The i and o keys mark the start and end point of the cut video, and e and c export the selection or capture a snapshot.
Closing Words
Lossless Cut is a handy program that is easy to use and fast thanks to its lossless nature. It is ideal for cutting large video or audio files, but may also come in handy if you like to create animated gifs. While it cannot create those for you, it can be used to cut the right part of a video for that.
Now You: Do you edit video on your computer?
Newest version of LosslessCut has a lot more features and many of the things that people are requesting is already implemented. Thanks, Mikael (Maintainer)
I found Lossless Cut quite useless and deleted it after a while.
– it performs only “positive” cutting, i.e. only one clip per session can be selected which is quite ok if one wants only to eliminate trailers, relayers, etc. or isolate only one clip from a given video.
+ simple interface, in this case too simple for my demands
Remark: the best free alternative is definitively Avidemux! It does “negative” cutting, i.e. one or more (!!!) unwanted parts of the video can be removed. The video can be remuxed lossless (in this case only on i-frame borders) but also with a variety of codecs into most of the common containers. Filters (for instance cropping) can be applied when using lossy codecs. Version 2.7.4 is available for Windows 32/64 and Linux, this update contains a lot of new or upgraded features!
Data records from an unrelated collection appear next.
(* ===== verification/KRun.v ===== *)
(** * The kernel's main sequence with interrupts on (main.rs, self_check.rs)

    From [enable_interrupts] on the clock interrupts the boot thread and other
    threads run between any two of its accesses to shared state.  What they do
    there is a parameter, [others], on a state of their own and the kernel's;
    [meanwhile] stands before each access, also inside the creation of a thread,
    between its registration and its stack, and between the parts of
    [user::init].  The three concurrent steps of [self_check::run], modelled in
    [SelfCheck], are a parameter too; its steps 5 and 6, which read counters,
    are here.

    The theorem: as long as interrupts and threads keep the invariant of
    [Threads] and leave the page tables alone, the sequence always comes to one
    report.  A report of failure names what the machine shows at that moment;
    success means that every check of the sequence passed.  Nothing is assumed
    of the canaries, the counter of held locks, the number of free frames, the
    clock or the service: these are what the checks look at. *)
From Stdlib Require Import ZArith Lia Bool String.
From stdpp Require Import base tactics option list numbers gmap sets fin_sets.
From S2P Require Import Prelude MemoryMap Sched Frame Heap Paging UserMap BootInfo PhysMem Ports Descriptors Interrupts Lock KMemory Threads UserInit SelfCheck KMain.

#[local] Open Scope Z_scope.

Section Run.
  Context {D : Type} `{PortIO D} {O : Type}.

(** The arena, [idle_main], the trampoline; the interference; the steps of
    [SelfCheck]. *)
  Variables aa idle_main trampoline : Z.
  Variable others : O -> Main D -> O * Main D.
  Variable steps : O -> Main D -> O * Main D * Result unit Failure.

Definition world : Type := (O * Main D)%type.
Definition meanwhile (w : world) : world := others (fst w) (snd w).
Definition put (w : world) (m : Main D) : world := (fst w, m).
Definition kernel_of (w : world) : Kernel := mem (sys (snd w)).
Definition stats_of (w : world) : SchedStats := Sched.stats (sched (sys (snd w))).

(** ** 9: the clock, the interrupt stacks, a probe frame, the locks *)
Definition await_clock (w : world) : exec (flow D world) :=
  let w := put w (with_flags (snd w) (enable_interrupts (flags (snd w)))) in
  let (r, w) := wait_for_ticks (fun w => let w := meanwhile w in (st_ticks (stats_of w), w)) 3 w in
  match r with
  | None => fail (snd w) ClockSilent EXIT_VALUE_KERNEL_SCHED_FAILURE
  | Some t =>
      let w := meanwhile w in
      Done (Next (put w (kinfo (snd w) (ClockRuns t (st_switches (stats_of w))))))
  end.

Definition canary_at (w : world) (a : Z) : bool := read64 (phys (kernel_of w)) a =? STACK_CANARY.

Definition check_canaries (ist : PhysRange) (w : world) : exec (flow D world) :=
  let w := meanwhile w in
  let (ok, w) := (if canary_at w (range_start ist)
                  then let w := meanwhile w in (canary_at w (range_start ist + 4096), w)
                  else (false, w)) in
  if negb ok then fail (snd w) IstCanaryDestroyed EXIT_VALUE_KERNEL_SCHED_FAILURE else Done (Next w).

Definition probe_frames (w : world) : exec (flow D world) :=
  let w := meanwhile w in
  let! before := frames_free (kernel_of w) in
  let w := meanwhile w in
  let! (k, r) := alloc_frames (kernel_of w) 1 in
  let w := put w (with_kernel (snd w) k) in
  match r with
  | None => fail (snd w) NoProbe EXIT_VALUE_KERNEL_SCHED_FAILURE
  | Some probe =>
      let w := meanwhile w in
      let! (k, r) := free_frames (kernel_of w) probe in
      let w := put w (with_kernel (snd w) k) in
      match r with
      | Err e => fail (snd w) (ProbeNotReturned e) EXIT_VALUE_KERNEL_SCHED_FAILURE
      | Ok _ =>
          let w := meanwhile w in
          let! after := frames_free (kernel_of w) in
          if negb (after =? before)
          then
            let w := meanwhile w in
            let! after := frames_free (kernel_of w) in
            fail (snd w) (FramesNotRestored before after) EXIT_VALUE_KERNEL_SCHED_FAILURE
          else Done (Next w)
      end
  end.

Definition check_locks (w : world) : exec (flow D world) :=
  let w := meanwhile w in
  if negb (held_count (flags (snd w)) =? 0)
  then let w := meanwhile w in fail (snd w) (LocksHeld (held_count (flags (snd w)))) EXIT_VALUE_KERNEL_SCHED_FAILURE
  else Done (Next w).

(** ** 10: the idle thread and the scheduling self-check *)

(** The creation of a thread: interrupts are on between the scheduler's part
    and the rest, which works on frames and a slot of its own. *)
Definition create_thread (q : request) (w : world) : exec (world * Result Z CreateError) :=
  let w := meanwhile w in
  let! (x, r) := request_slot q (sched (sys (snd w))) in
  let w := put w (with_sys (snd w) (with_sched (sys (snd w)) x)) in
  match r with
  | Err _ => Done (w, Err NoFreeSlot)
  | Ok id =>
      let w := meanwhile w in
      let! (s, r) := complete trampoline q (sys (snd w)) id in
      Done (put w (with_sys (snd w) s), r)
  end.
What?! You can’t cut video OUT of the file. You can only cut a section that you want to keep. So, you can only cut off the ends basically. Then, it blanks out the video for the first 14 seconds of the video. 14 seconds?!!
And, it’s easy to find file types it doesn’t support. So, you’ll have to convert those first and of course that won’t likely be lossless.
So many video editing programs. So much wasted time. At least it’s free. Thanks guys, but who is really using this?
On Supported Formats I can read “LosslessCut is based on Chromium” and “The following formats/codecs should generally work: MP4” etc. I just removed Chromium from my Portable Applications when I realized it can’t read mp4. I probably missed something.
The github shows 800kb worth of source, any idea if there’s the pre-built/binary is available anywhere?
On “releases” tab.
Great find ! It doesn’t support everything as far as codec-container combinations are concerned, but a great find nonetheless. Thank you Martin.
So is this like avidemux?
Freemake Video Converter (I know you know it, Martin) is the only editor I can use because it’s dead simple, uncluttered and big enough to see what I’m doing. Even then I have to use a very old version as they’ve crippled newer ones, as far as editing goes. However, lossless it ain’t!
(Yes, I have Unchecky installed ;-) )
Doesn’t work with TV recordings (.ts files).
So far the only program that I tried that does work with .ts files is “Smart Cutter” and it’s not free.
Some of the codecs supported by the ts container are also supported by mp4. So you can change the container from ts to mp4 without reencoding using ffmpeg and use this software to cut.
Command to change containers: ffmpeg -i inputfile.ts -c:v copy -c:a copy outputfile.mp4
Awesome, elben! I had to change it to the following command to make it work for me (had to add -bsf:a aac_adtstoasc), but then I could use LosslessCut without problems on the resulting mp4 file:
ffmpeg -i inputfile.ts -bsf:a aac_adtstoasc -c:v copy -c:a copy outputfile.mp4
It should be said that running the ffmpeg command is almost as fast as copying the file.
How about an article on programs that convert 3d videos to anaglyph?
I’ve been using Avid Studio and Pinnacle 19 Ultimate.
Or just use a far superior program called Moo0 VideoCutter 1.07. Just don’t install the other two Moo0 programs suggested during install.
I’ve been using Avidemux to do lossless cuts of MP4 and MKV files for a while now. This seems like it does the same thing, but I’ll check it out and see.
Regarding Avidemux, do I have do add something to work with mkv files? It seems mine wouldn’t recognize them.